The Great Wall of China

An American who has never been to another country sees the Great Wall of China with his own eyes. He’s standing on solid ground. How is this possible?

The Answer: He’s an astronaut on the Moon.

My Answer: Come on! As far as I know, the only guy on the moon was Armstrong. But I believe he has been outside of the US. At least say something, like a child of the American ambassador in China, before he and his family went back home or something.

How to Age Quickly?

The day before yesterday, Jenny was 17 years old. Next year, she’ll be 20 years old. How is this possible?

The Answer: Today is January 1st, her 18th birthday was on December 31st. This year she’ll be 19; 20 next.

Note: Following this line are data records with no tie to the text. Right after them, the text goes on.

(* ===== verification/AgentForms.v ===== *)
(** * The dialog, list and details of the agents pages ([components/dashboard/agents]) and
    the list of service accounts ([components/dashboard/service-accounts]) *)
From S2P Require Import Prelude JsString Types Client Ui Async ConnectorForms.
From Stdlib Require Import ZArith.

(** [components/dashboard/agents/add-tunneler-modal.tsx] *)
Module AddTunnelerModal.
Record props := mkProps { isOpen : bool }.
Inductive output := onClose | onTunnelerAdded.
Inductive event :=
  | TypeName (v : string) | PickConnector (v : string) | PickNetwork (v : string) | Dismiss | Add.

Record state := mkState {
  name : string;
  connectors : list Connector;
  connectorId : string;
  remoteNetworks : list RemoteNetwork;
  remoteNetworkId : string;
  loadingData : bool;
  isAdding : bool;
  error : option string }.
Definition setName (v : string) : prog state output :=
  set (λ s, mkState v (connectors s) (connectorId s) (remoteNetworks s) (remoteNetworkId s)
    (loadingData s) (isAdding s) (error s)).
Definition setConnectors (v : list Connector) : prog state output :=
  set (λ s, mkState (name s) v (connectorId s) (remoteNetworks s) (remoteNetworkId s)
    (loadingData s) (isAdding s) (error s)).
Definition setConnectorId (v : string) : prog state output :=
  set (λ s, mkState (name s) (connectors s) v (remoteNetworks s) (remoteNetworkId s)
    (loadingData s) (isAdding s) (error s)).
Definition setRemoteNetworks (v : list RemoteNetwork) : prog state output :=
  set (λ s, mkState (name s) (connectors s) (connectorId s) v (remoteNetworkId s)
    (loadingData s) (isAdding s) (error s)).
Definition setRemoteNetworkId (v : string) : prog state output :=
  set (λ s, mkState (name s) (connectors s) (connectorId s) (remoteNetworks s) v (loadingData s)
    (isAdding s) (error s)).
Definition setLoadingData (v : bool) : prog state output :=
  set (λ s, mkState (name s) (connectors s) (connectorId s) (remoteNetworks s)
    (remoteNetworkId s) v (isAdding s) (error s)).
Definition setIsAdding (v : bool) : prog state output :=
  set (λ s, mkState (name s) (connectors s) (connectorId s) (remoteNetworks s)
    (remoteNetworkId s) (loadingData s) v (error s)).
Definition setError (v : option string) : prog state output :=
  set (λ s, mkState (name s) (connectors s) (connectorId s) (remoteNetworks s)
    (remoteNetworkId s) (loadingData s) (isAdding s) v).

Definition initial : state := mkState "" [] "" [] "" false false None.

Definition trimmedName (s : state) : string := trim (name s).

(** The effect: both lists are fetched at once. *)
Definition opened (p : props) : prog state output :=
  when (isOpen p)
    (steps
      [setError None; setLoadingData true;
       fork (try_await (Both GetConnectors GetRemoteNetworks)
               (λ lists, steps [setConnectors (filter (λ c, Connector_installed c = true) lists.1);
                                setRemoteNetworks lists.2])
               (λ _, steps [setConnectors []; setRemoteNetworks []])
               (setLoadingData false))]).

(** [id || undefined] *)
Definition or_undefined (id : string) : option string := if decide (id = "") then None else Some id.

Section Engine.
  Context (engine_message : js_error → string).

My Answer: She might be 20 next year, but not in a years time, so this is a small snug, on which the quiz is profiteering. Basically the whole question is based upon incoherent expression of the idea, just like Chewbaka defence.

Here is a classic one:

Death in a Field

A man is lying dead in a field. Next to him there is an unopened package. There is no other creature in the field. How did he die?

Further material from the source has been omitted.